- Why the Isle of Wight’s high streets could become the best in England - 7th June, 2021
- Squirrels don’t owe you anything - 29th March, 2021
- The great wall of Ryde - 23rd February, 2021
The Ranger has long been aware of an excellent online essay by professional hedgelayer Paul Blissett. In fact, elements from it have entered into Naturenet and other things The Ranger has worked on – such as interpretation for the Isle of Wight Hedgelaying Competition. Entitled Hedges In Our Landscape this accessible page covers the history of hedges as well as the origins of the craft of hedgelaying; an overview of regional styles; advice on which sort of stakes and heathers to use (and indeed what they are, if you are wondering) and much more.

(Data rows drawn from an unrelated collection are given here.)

Lemma ascan_roundtrip off l : bytes l -> Arm.scan Z.sub off (Arm.scan Z.add off l) = l.
Proof.
  remember (length l) as n eqn:En. revert l En off. induction n as [n IH] using lt_wf_ind. intros l -> off Hb.
  destruct l as [|b0 [|b1 [|b2 [|b3 r]]]]; try done. cbn [Arm.scan].
  assert (Hb3 : bytes [b0; b1; b2] /\ bytes r).
  { change (bytes ([b0; b1; b2] ++ b3 :: r)) in Hb. apply Forall_app in Hb as [? Hb]. by apply Forall_cons_inv in Hb as [_ ?]. }
  assert (Hr : Arm.scan Z.sub (off + 4) (Arm.scan Z.add (off + 4) r) = r) by (apply (IH (length r)); [cbn; lia|done|by destruct Hb3]).
  destruct (b3 =? 0xEB) eqn:E3.
  - pose proof (arm_operand_inverse off [b0; b1; b2] ltac:(by destruct Hb3) eq_refl) as Hi.
    assert (Hl3 : zlen (Arm.operand Z.add off [b0; b1; b2]) = 3) by (unfold Arm.operand; by rewrite zlen_le_digits).
    destruct (Arm.operand Z.add off [b0; b1; b2]) as [|c0 [|c1 [|c2 [|]]]]; try zlen_lia.
    cbn [app Arm.scan]. rewrite E3, Hi, Hr. done.
  - cbn [app Arm.scan]. by rewrite E3, Hr.
Qed.

(** ** Properties *)

(** C23. The filter loops refine their reference: in either direction, for
    every buffer and file offset, the scalar code (eight bytes at a time
    behind a bit trick, then bytewise) and the SSE2 code (sixteen bytes at a
    time, then the scalar code on the rest) stay inside the buffer, terminate,
    and produce exactly the one-pass scan. *)
Theorem branch_filters_refine (data : list Z) (file_offset : Z) (include_e9 : bool) :
  bytes data -> zlen data < 2 ^ 63 -> 0 <= file_offset < 2 ^ 64 ->
  (E8.apply_e8_scalar data file_offset include_e9 = Ok (E8.scan E8.apply_site include_e9 file_offset data) /\
   E8.apply_e8 data file_offset include_e9 = Ok (E8.scan E8.apply_site include_e9 file_offset data) /\
   E8.encode_e8_scalar data file_offset include_e9 = Ok (E8.scan E8.encode_site include_e9 file_offset data) /\
   E8.encode_e8 data file_offset include_e9 = Ok (E8.scan E8.encode_site include_e9 file_offset data)) /\
  (Arm.apply_arm_scalar data file_offset = Ok (Arm.scan Z.sub file_offset data) /\
   Arm.apply_arm data file_offset = Ok (Arm.scan Z.sub file_offset data) /\
   Arm.encode_arm_scalar data file_offset = Ok (Arm.scan Z.add file_offset data) /\
   Arm.encode_arm data file_offset = Ok (Arm.scan Z.add file_offset data)).
Proof.
  intros Hb Hl Hfo. split; (split; [|split; [|split]]);
    first [by apply run_scalar_spec | by apply run_sse2_spec | by apply arm_scalar_spec | by apply arm_sse2_spec].
Qed.

Lemma branch_filters_refine_witness :
  let data := [0x90; 0xE8; 0; 1; 0; 0; 0xE9; 0xEB; 0x10; 0x20; 0x30; 0xEB; 0xE8; 0xFF; 0xFF; 0xFF; 0xFF; 0xC3; 0; 0; 0; 0] in
  bytes data /\ E8.apply_e8 data 64 true = Ok (E8.scan E8.apply_site true 64 data) /\
  Arm.encode_arm data 64 = Ok (Arm.scan Z.add 64 data).
Proof.
  cbv zeta. assert (Hb : bytes [0x90; 0xE8; 0; 1; 0; 0; 0xE9; 0xEB; 0x10; 0x20; 0x30; 0xEB; 0xE8; 0xFF; 0xFF; 0xFF; 0xFF; 0xC3; 0; 0; 0; 0])
    by bytes_const.
  pose proof (branch_filters_refine _ 64 true Hb ltac:(vm_compute; reflexivity) ltac:(lia)) as [He Ha].
  split; [exact Hb|]. split; [exact (proj1 (proj2 He))|exact (proj2 (proj2 (proj2 Ha)))].
Defined.

(** C24. The decoder undoes the encoder: translating branch targets to
    absolute form and back, at any file offset (the 16 MB cycle and the 32-bit
    wrap included), is the identity on every buffer; the length never changes. *)
Theorem branch_filters_roundtrip (data : list Z) (file_offset : Z) (include_e9 : bool) :
  bytes data -> zlen data < 2 ^ 63 -> 0 <= file_offset < 2 ^ 64 ->
  (exists enc, E8.encode_e8 data file_offset include_e9 = Ok enc /\ zlen enc = zlen data /\
    E8.apply_e8 enc file_offset include_e9 = Ok data) /\
  (exists enc, Arm.encode_arm data file_offset = Ok enc /\ zlen enc = zlen data /\
    Arm.apply_arm enc file_offset = Ok data).
Proof.
  intros Hb Hl Hfo. split.
  - destruct (scan_ok E8.encode_site include_e9 file_offset data Hb) as [Hz Hs].
    eexists. split; [by apply run_sse2_spec|]. split; [done|].
    unfold E8.apply_e8. rewrite run_sse2_spec by (done || lia). by rewrite scan_roundtrip.
  - destruct (ascan_ok Z.add data file_offset) as [Hz Hs].
    eexists. split; [by apply arm_sse2_spec|]. split; [done|].
    unfold Arm.apply_arm. rewrite arm_sse2_spec by (auto || lia). by rewrite ascan_roundtrip.
Qed.
(* ===== verification/Delta.v ===== *)
(** The Delta filter of [src/compress/filters50.cpp]: channel decorrelation in
    both directions, with its scalar loops and SSE2 kernels for one, two and
    four channels.

    A buffer is a list of bytes; every access is checked.  [in_place] is
    [src == dest]: the one-channel code then reads the buffer it is writing,
    the multi-channel code goes through the scratch buffer, whose previous
    contents are arbitrary and whose allocation may fail.  [base[]] and
    [prev[]] are functions of the channel.  The NEON kernels are not
    modelled. *)

From Stdlib Require Import ZArith Lia.
From stdpp Require Import base tactics list numbers.
From S2P Require Import Prelude Bytes Simd.

Local Open Scope Z_scope.

(** ** SSE2 vectors *)

(** [_mm_shufflehi_epi16(t, 0xFF)] and [_mm_shuffle_epi32(t, 0xFF)]: the last
    word over the high half, the last double word everywhere. *)
Definition shufflehi_ff (t : list Z) : list Z := take 8 t ++ concat (replicate 4 (drop 14 t)).
Definition shuffle32_ff (t : list Z) : list Z := concat (replicate 4 (drop 12 t)).

Definition broadcast_last_byte (v : list Z) : list Z := shuffle32_ff (shufflehi_ff (unpackhi_epi8 v v)).

(** Sixteen-bit lanes [lo, hi]: the mask [0x00FF], the shift by 8, and the
    signed-saturating pack. *)
Fixpoint mask_lo (a : list Z) : list Z :=
  match a with lo :: _ :: a' => lo :: 0 :: mask_lo a' | _ => [] end.
Fixpoint srli_epi16_8 (a : list Z) : list Z :=
  match a with _ :: hi :: a' => hi :: 0 :: srli_epi16_8 a' | _ => [] end.
Fixpoint pack_lanes (a : list Z) : list Z :=
  match a with
  | lo :: hi :: a' => (if hi >=? 128 then 0 else if hi >? 0 then 255 else lo) :: pack_lanes a'
  | _ => []
  end.
Definition packus_epi16 (a b : list Z) : list Z := pack_lanes a ++ pack_lanes b.

Definition even_bytes (a b : list Z) : list Z := packus_epi16 (mask_lo a) (mask_lo b).
Definition odd_bytes (a b : list Z) : list Z := packus_epi16 (srli_epi16_8 a) (srli_epi16_8 b).

(** One run of a channel: the outputs, and the new carry. *)
Definition delta_decode16 (v carry : list Z) : list Z * list Z :=
  let x := v_sub v_zero v in
  let x := v_add x (v_slli x 1) in
  let x := v_add x (v_slli x 2) in
  let x := v_add x (v_slli x 4) in
  let x := v_add x (v_slli x 8) in
  let x := v_add x carry in
  (x, broadcast_last_byte x).

Definition delta_encode16 (cur last : list Z) : list Z * list Z :=
  let prev := v_or (v_slli cur 1) (v_srli last 15) in
  (v_sub prev cur, cur).

(** ** The planar layout *)

Definition delta_plane_base (full rem c : Z) : Z := c * full + (if c <? rem then c else rem).

(** [a[c] = v] *)
Definition upd (a : Z -> Z) (c v : Z) : Z -> Z := fun k => if k =? c then v else a k.

(** [prev[c] = r ? row[(r - 1) * channels + c] : 0] for every channel. *)
Fixpoint load_prev (cs : list Z) (row : list Z) (r channels : Z) (prev : Z -> Z) : res (Z -> Z) :=
  match cs with
  | [] => Ok prev
  | c :: cs' =>
      p ← (if r =? 0 then Ok 0 else byte_at row ((r - 1) * channels + c));
      load_prev cs' row r channels (upd prev c p)
  end.

Section layout.
Context (src : list Z) (channels full rem : Z).

Definition base (c : Z) : Z := delta_plane_base full rem c.

(** *** Decode: planar [src], interleaved [out] *)

Fixpoint decode_row (cs : list Z) (r : Z) (prev : Z -> Z) (out : list Z) : res ((Z -> Z) * list Z) :=
  match cs with
  | [] => Ok (prev, out)
  | c :: cs' =>
      b ← byte_at src (base c + r);
      let p := u8 (prev c - b) in
      out ← store out (r * channels + c) [p];
      decode_row cs' r (upd prev c p) out
  end.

It’s a great whistle-stop tour around the subject of hedgerows, and even comes with some very informative pictures. To whet your appetite, here are a few excerpts:
…Caesar described the process of hedgelaying in detail in 57BC in his Gallic War when he encountered laid hedges in the territory of the Nervii in Flanders… …Richard the First issued an edict that hedges should not exceed 4 foot 6 inches tall both to allow free range to the royal deer and so that he could chase them on horseback… …One plant which should normally be cut out of a hedge is elder since it grows faster than all other hedgerow plants and crowds them out. It is also very brittle and useless in any hedge intended to provide a stockproof barrier… …A recent arrival is the motorway style which dispenses with heathering and, with a post and rail fence on the field side behind it, does not need to be stockproof…
Now go on, go and read it.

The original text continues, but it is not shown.